* [YOUR TASK] In the data below, one line contains "str_contains x s" and a later one contains "CStr (s : string)". Print both, with every line between them, exactly and alone.

* [DATA TO PROCESS]
(** * DPO/utils.py: dataset preparation and model preparation for DPO

    A shallow embedding of [src/DPO/utils.py].  The file has two functions,
    [create_dpo_datasets] and [create_and_prepare_model_for_dpo]; both are
    sequences of conditionals that decide which call of an external library
    (datasets, transformers, peft, torch) is made and with which arguments.

    The embedding keeps the Python control flow: exceptions are a [result],
    calls with an effect the claims speak about (loading, [map], [len],
    [print]) are written to a trace, and the objects the external
    constructors return are records of the keyword arguments they were
    given. *)

From Stdlib Require Import Ascii.
From Stdlib Require QArith.
From stdpp Require Import gmap strings list fin_maps pretty.

Local Open Scope Z_scope.

(** ** Exceptions and results *)

(** The value of [data_args.splits]: a [str] (as in "train,test") or a list of
    [str].  Python's [in] and [!=] behave differently on the two. *)
Inductive splits_value :=
| SplitsStr (s : string)
| SplitsList (l : list string).

Inductive exn :=
| ValueError_split_type (splits : splits_value)
    (* ValueError(f"Split type {splits} not recognized as one of test or train.") *)
| KeyError (key : string)
| AttributeError (type_name attr : string)
| TypeError (msg : string)
| ExternalError (what : string).
    (* an exception raised inside a call of an external library *)

Inductive result (A : Type) :=
| Ok (a : A)
| Raise (e : exn).
Arguments Ok {A} a.
Arguments Raise {A} e.

(** What a call into an external library does: it returns, or raises an
    exception of the library's own. *)
Inductive external (A : Type) :=
| Returns (a : A)
| Fails (what : string).
Arguments Returns {A} a.
Arguments Fails {A} what.

Definition external_call {A} (x : external A) : result A :=
  match x with
  | Returns a => Ok a
  | Fails what => Raise (ExternalError what)
  end.

#[global] Instance result_ret : MRet result := λ A a, Ok a.
#[global] Instance result_bind : MBind result := λ A B f r,
  match r with
  | Ok a => f a
  | Raise e => Raise e
  end.
#[global] Instance result_fmap : FMap result := λ A B f r,
  match r with
  | Ok a => Ok (f a)
  | Raise e => Raise e
  end.

(** ** Python string operations used by the source *)

(** [s.startswith(prefix)] *)
Fixpoint startswith (prefix s : string) : bool :=
  match prefix, s with
  | EmptyString, _ => true
  | String a p, String b t => if Ascii.eqb a b then startswith p t else false
  | String _ _, EmptyString => false
  end.

(** [s[n:]] *)
Fixpoint slice_from (n : nat) (s : string) : string :=
  match n, s with
  | O, _ => s
  | S n', String _ t => slice_from n' t
  | S _, EmptyString => EmptyString
  end.

(** [sub in s] for two strings: [sub] occurs in [s] as a substring. *)
Fixpoint str_contains (sub s : string) : bool :=
  startswith sub s ||
  match s with
  | EmptyString => false
  | String _ t => str_contains sub t
  end.

(** [s.split(sep)] for a one-character separator. *)
Fixpoint split (sep : ascii) (s : string) : list string :=
  match s with
  | EmptyString => [EmptyString]
  | String c t =>
      if Ascii.eqb c sep then EmptyString :: split sep t
      else match split sep t with
           | x :: xs => String c x :: xs
           | [] => [String c EmptyString]
           end
  end.

(** [sep.join(pieces)], used to state what [split] returns. *)
Fixpoint join (sep : ascii) (pieces : list string) : string :=
  match pieces with
  | [] => EmptyString
  | [x] => x
  | x :: rest => x +:+ String sep (join sep rest)
  end.

Fixpoint has_char (c : ascii) (s : string) : bool :=
  match s with
  | EmptyString => false
  | String a t => Ascii.eqb a c || has_char c t
  end.

(** [s.lower()].  On the letters A to Z this is Python's [lower]; other
    bytes are kept.  No character outside A to Z lowers to one of t, r, u, e,
    so the comparison with "true" in the source is decided by this part. *)
Definition ascii_lower (c : ascii) : ascii :=
  let n := Ascii.nat_of_ascii c in
  if (65 <=? n)%nat && (n <=? 90)%nat then Ascii.ascii_of_nat (n + 32) else c.

Fixpoint lower (s : string) : string :=
  match s with
  | EmptyString => EmptyString
  | String c t => String (ascii_lower c) (lower t)
  end.

Definition nl : string := String (Ascii.ascii_of_nat 10) EmptyString.

(** [x in splits] and [splits != x] for a string [x]. *)
Definition py_in (x : string) (splits : splits_value) : bool :=
  match splits with
  | SplitsStr s => str_contains x s
  | SplitsList l => bool_decide (x ∈ l)
  end.

Definition py_ne (splits : splits_value) (x : string) : bool :=
  match splits with
  | SplitsStr s => negb (String.eqb s x)
  | SplitsList _ => true
  end.

(** ** Datasets *)

Inductive message := Message (role content : string).

(** The value of one field of one example. *)
Inductive cell :=
| CNone
| CInt (z : Z)
| CStr (s : string)
| CMessages (ms : list message).

(** One example: a dict from column name to value. *)
Abbreviation row := (gmap string cell).

(** The objects that flow through [create_dpo_datasets]: what the loaders
    return (a [Dataset] or a [DatasetDict]), a column taken out of a
    [Dataset] (a plain list), and [None]. *)
Inductive pyobj :=
| PNone
| PList (xs : list cell)
| PDataset (rows : list row)
| PDatasetDict (splits : list (string * list row)).

(** What a loader returns: a [Dataset] or a [DatasetDict]. *)
Inductive loaded :=
| LoadedDataset (rows : list row)
| LoadedDatasetDict (splits : list (string * list row)).

Definition obj_of_loaded (l : loaded) : pyobj :=
  match l with
  | LoadedDataset rows => PDataset rows
  | LoadedDatasetDict d => PDatasetDict d
  end.

Fixpoint assoc_lookup {A} (k : string) (d : list (string * A)) : option A :=
  match d with
  | [] => None
  | (k', v) :: rest => if String.eqb k' k then Some v else assoc_lookup k rest
  end.

Fixpoint column (k : string) (rows : list row) : option (list cell) :=
  match rows with
  | [] => Some []
  | r :: rest =>
      match r !! k, column k rest with
      | Some v, Some vs => Some (v :: vs)
      | _, _ => None
      end
  end.

(** [obj[key]] for a string key. *)
Definition py_getitem (obj : pyobj) (key : string) : result pyobj :=
  match obj with
  | PDatasetDict d =>
      match assoc_lookup key d with
      | Some rows => Ok (PDataset rows)
      | None => Raise (KeyError key)
      end
  | PDataset rows =>
      match column key rows with
      | Some vs => Ok (PList vs)
      | None => Raise (KeyError key)
      end
  | PList _ => Raise (TypeError "list indices must be integers or slices, not str")
  | PNone => Raise (TypeError "'NoneType' object is not subscriptable")
  end.

(** [row[key]] *)
Definition row_getitem (r : row) (key : string) : result cell :=
  match r !! key with
  | Some v => Ok v
  | None => Raise (KeyError key)
  end.

(** [Dataset.map(function, batched=False)]: the function is applied to the
    examples in order and each example is updated with the dict the function
    returns. *)
Fixpoint dataset_map (f : row → result row) (rows : list row) : result (list row) :=
  match rows with
  | [] => Ok []
  | r :: rest =>
      out ← f r;
      rest' ← dataset_map f rest;
      Ok ((out ∪ r) :: rest')
  end.

(** [DatasetDict.map]: every split is mapped. *)
Fixpoint datasetdict_map (f : row → result row) (d : list (string * list row))
  : result (list (string * list row)) :=
  match d with
  | [] => Ok []
  | (k, rows) :: rest =>
      rows' ← dataset_map f rows;
      rest' ← datasetdict_map f rest;
      Ok ((k, rows') :: rest')
  end.

(** [obj.map(f, batched=False)] *)
Definition py_map (f : row → result row) (obj : pyobj) : result pyobj :=
  match obj with
  | PNone => Raise (AttributeError "NoneType" "map")
  | PList _ => Raise (AttributeError "list" "map")
  | PDataset rows => PDataset <$> dataset_map f rows
  | PDatasetDict d => PDatasetDict <$> datasetdict_map f d
  end.

(** [len(obj)] *)
Definition py_len (obj : pyobj) : result nat :=
  match obj with
  | PNone => Raise (TypeError "object of type 'NoneType' has no len()")
  | PList xs => Ok (length xs)
  | PDataset rows => Ok (length rows)
  | PDatasetDict d => Ok (length d)
  end.

(** The examples of a returned split, with their position: for a [Dataset]
    its rows, for a [DatasetDict] the rows of each of its splits. *)
Definition rows_of (obj : pyobj) : list (list row) :=
  match obj with
  | PDataset rows => [rows]
  | PDatasetDict d => snd <$> d
  | PNone | PList _ => []
  end.

(** ** Objects of the external libraries *)

(** The part of the [torch] namespace the source reads with [getattr]: its
    dtypes.  [torch_getattr] is [getattr(torch, name)]; a name that is not
    in the table raises [AttributeError]. *)
Inductive dtype :=
| float16 | bfloat16 | float32 | float64
| uint8 | int8 | int16 | int32 | int64 | bool_.

#[global] Instance dtype_eq_dec : EqDecision dtype.
Proof. solve_decision. Defined.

* [SOLUTION TO THIS EXERCISE]
  | SplitsStr s => str_contains x s
  | SplitsList l => bool_decide (x ∈ l)
  end.

Definition py_ne (splits : splits_value) (x : string) : bool :=
  match splits with
  | SplitsStr s => negb (String.eqb s x)
  | SplitsList _ => true
  end.

(** ** Datasets *)

Inductive message := Message (role content : string).

(** The value of one field of one example. *)
Inductive cell :=
| CNone
| CInt (z : Z)
| CStr (s : string)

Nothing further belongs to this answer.